The task:
What lines below include the string "JChats"? Pick them out and copy them.

Input for this task:
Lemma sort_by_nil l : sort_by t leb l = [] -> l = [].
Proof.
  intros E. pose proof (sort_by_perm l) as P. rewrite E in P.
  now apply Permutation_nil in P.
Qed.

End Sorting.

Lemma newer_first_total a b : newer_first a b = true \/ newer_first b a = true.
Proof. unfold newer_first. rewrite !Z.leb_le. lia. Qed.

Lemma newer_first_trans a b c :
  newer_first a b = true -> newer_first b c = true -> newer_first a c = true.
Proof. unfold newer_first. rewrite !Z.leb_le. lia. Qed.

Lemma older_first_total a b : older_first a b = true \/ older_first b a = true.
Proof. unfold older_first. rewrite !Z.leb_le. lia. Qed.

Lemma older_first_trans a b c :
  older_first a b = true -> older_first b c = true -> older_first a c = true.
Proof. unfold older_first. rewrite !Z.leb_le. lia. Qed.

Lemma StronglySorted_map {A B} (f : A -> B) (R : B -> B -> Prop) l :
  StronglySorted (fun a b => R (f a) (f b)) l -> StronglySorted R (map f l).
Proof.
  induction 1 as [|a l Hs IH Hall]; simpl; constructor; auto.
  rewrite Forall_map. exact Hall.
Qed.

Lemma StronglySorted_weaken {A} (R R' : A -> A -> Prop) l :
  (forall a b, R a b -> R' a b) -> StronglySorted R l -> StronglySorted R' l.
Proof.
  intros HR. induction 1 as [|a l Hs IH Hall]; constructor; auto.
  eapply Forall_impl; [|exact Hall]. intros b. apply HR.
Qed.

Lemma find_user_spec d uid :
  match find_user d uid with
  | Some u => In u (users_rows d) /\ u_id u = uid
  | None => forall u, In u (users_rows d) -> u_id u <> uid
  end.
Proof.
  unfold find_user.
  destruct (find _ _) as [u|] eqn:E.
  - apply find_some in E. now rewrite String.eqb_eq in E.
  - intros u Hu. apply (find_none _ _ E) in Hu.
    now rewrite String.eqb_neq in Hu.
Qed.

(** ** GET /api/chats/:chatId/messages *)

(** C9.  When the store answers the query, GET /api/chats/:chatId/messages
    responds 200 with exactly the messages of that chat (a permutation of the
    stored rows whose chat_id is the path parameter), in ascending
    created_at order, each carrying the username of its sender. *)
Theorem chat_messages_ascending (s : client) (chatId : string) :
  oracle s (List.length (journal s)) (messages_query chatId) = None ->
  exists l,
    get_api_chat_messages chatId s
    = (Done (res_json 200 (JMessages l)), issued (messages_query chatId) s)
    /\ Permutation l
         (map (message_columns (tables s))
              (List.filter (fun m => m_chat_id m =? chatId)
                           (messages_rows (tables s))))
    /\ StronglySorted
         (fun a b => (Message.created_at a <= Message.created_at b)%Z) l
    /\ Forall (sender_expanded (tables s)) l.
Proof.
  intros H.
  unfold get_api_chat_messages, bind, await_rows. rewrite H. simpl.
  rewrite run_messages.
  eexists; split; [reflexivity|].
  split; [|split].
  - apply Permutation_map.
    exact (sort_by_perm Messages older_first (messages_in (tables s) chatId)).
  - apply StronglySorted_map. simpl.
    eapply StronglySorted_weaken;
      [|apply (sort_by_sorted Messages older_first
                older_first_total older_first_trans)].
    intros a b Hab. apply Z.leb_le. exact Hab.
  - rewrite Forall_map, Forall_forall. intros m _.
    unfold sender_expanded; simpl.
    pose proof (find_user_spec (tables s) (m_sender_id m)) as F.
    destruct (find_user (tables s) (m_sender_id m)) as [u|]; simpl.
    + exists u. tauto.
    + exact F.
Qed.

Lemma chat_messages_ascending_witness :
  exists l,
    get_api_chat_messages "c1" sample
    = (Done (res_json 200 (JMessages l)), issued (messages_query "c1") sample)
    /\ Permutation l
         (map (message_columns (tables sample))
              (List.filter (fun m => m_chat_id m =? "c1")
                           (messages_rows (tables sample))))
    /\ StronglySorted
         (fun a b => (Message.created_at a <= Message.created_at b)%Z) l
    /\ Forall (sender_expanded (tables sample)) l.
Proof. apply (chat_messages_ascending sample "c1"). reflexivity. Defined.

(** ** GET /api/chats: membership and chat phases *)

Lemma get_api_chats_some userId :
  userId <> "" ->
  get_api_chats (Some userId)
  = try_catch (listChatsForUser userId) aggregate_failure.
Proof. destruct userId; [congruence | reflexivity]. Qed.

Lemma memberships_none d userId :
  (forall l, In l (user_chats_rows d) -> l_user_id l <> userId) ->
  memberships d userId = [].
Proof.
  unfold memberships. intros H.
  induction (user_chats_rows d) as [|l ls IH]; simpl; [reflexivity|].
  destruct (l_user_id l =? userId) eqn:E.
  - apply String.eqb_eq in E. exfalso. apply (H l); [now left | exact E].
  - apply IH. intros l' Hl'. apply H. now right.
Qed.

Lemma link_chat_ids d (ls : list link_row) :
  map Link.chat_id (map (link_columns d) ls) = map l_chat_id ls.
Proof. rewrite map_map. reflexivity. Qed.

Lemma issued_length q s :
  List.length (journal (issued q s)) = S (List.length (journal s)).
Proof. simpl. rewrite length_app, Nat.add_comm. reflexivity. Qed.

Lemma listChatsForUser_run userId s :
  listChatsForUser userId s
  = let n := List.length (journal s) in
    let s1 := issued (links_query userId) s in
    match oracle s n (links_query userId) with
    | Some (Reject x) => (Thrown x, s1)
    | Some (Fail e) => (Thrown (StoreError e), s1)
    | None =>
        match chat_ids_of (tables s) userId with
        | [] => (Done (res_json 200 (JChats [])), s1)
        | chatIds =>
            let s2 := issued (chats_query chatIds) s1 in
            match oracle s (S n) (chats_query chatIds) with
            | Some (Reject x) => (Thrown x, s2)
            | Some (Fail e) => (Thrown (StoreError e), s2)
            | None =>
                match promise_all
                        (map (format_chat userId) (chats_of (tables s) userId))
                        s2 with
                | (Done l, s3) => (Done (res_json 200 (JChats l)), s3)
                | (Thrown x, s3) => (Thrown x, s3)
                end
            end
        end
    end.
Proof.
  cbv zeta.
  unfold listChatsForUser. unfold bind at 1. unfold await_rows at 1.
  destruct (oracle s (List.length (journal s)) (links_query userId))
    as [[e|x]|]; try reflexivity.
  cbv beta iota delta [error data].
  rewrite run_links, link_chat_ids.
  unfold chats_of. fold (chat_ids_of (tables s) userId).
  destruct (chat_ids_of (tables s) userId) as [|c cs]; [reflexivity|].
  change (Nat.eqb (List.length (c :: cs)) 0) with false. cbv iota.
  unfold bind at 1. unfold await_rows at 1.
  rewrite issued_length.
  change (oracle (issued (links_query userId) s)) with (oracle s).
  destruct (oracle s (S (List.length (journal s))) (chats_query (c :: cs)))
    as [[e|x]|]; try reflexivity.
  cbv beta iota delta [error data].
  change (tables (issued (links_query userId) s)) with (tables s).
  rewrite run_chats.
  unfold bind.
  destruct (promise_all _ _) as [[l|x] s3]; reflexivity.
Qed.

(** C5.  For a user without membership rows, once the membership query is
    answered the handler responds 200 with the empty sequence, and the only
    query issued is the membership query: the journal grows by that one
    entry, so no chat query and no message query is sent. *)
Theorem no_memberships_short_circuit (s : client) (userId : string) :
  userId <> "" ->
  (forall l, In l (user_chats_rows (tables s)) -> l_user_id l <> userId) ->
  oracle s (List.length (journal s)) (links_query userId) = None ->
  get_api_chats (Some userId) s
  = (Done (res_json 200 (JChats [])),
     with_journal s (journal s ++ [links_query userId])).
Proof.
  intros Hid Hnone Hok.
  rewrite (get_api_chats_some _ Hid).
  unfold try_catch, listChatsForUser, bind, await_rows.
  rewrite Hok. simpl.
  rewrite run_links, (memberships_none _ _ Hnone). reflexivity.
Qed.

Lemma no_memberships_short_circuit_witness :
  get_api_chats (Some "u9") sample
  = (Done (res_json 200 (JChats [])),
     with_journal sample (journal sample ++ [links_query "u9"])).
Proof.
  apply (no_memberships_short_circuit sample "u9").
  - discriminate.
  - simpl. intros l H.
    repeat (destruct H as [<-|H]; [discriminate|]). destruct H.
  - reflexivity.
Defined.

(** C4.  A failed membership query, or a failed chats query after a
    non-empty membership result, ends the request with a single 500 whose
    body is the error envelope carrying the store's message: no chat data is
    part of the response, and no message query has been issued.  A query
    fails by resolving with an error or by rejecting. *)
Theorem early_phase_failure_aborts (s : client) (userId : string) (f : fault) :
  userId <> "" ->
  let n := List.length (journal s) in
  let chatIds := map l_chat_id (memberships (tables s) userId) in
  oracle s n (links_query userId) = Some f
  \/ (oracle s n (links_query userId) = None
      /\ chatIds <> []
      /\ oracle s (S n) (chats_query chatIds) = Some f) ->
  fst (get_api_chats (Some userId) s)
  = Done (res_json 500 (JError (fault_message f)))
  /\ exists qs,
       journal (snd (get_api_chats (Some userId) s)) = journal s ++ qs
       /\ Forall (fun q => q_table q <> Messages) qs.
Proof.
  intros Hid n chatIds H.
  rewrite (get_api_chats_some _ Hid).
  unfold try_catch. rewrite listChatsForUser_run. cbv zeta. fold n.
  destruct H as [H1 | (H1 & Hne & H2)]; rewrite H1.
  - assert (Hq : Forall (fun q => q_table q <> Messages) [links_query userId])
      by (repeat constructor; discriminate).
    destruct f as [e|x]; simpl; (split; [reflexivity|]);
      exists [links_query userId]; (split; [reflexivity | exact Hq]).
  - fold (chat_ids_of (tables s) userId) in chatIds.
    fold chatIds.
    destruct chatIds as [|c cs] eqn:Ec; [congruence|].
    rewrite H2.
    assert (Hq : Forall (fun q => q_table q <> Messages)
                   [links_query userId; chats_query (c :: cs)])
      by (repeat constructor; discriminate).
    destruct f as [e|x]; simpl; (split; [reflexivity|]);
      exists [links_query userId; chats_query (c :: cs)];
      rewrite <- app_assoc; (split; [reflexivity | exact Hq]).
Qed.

Output below:
        | [] => (Done (res_json 200 (JChats [])), s1)
                | (Done l, s3) => (Done (res_json 200 (JChats l)), s3)
  = (Done (res_json 200 (JChats [])),
  = (Done (res_json 200 (JChats [])),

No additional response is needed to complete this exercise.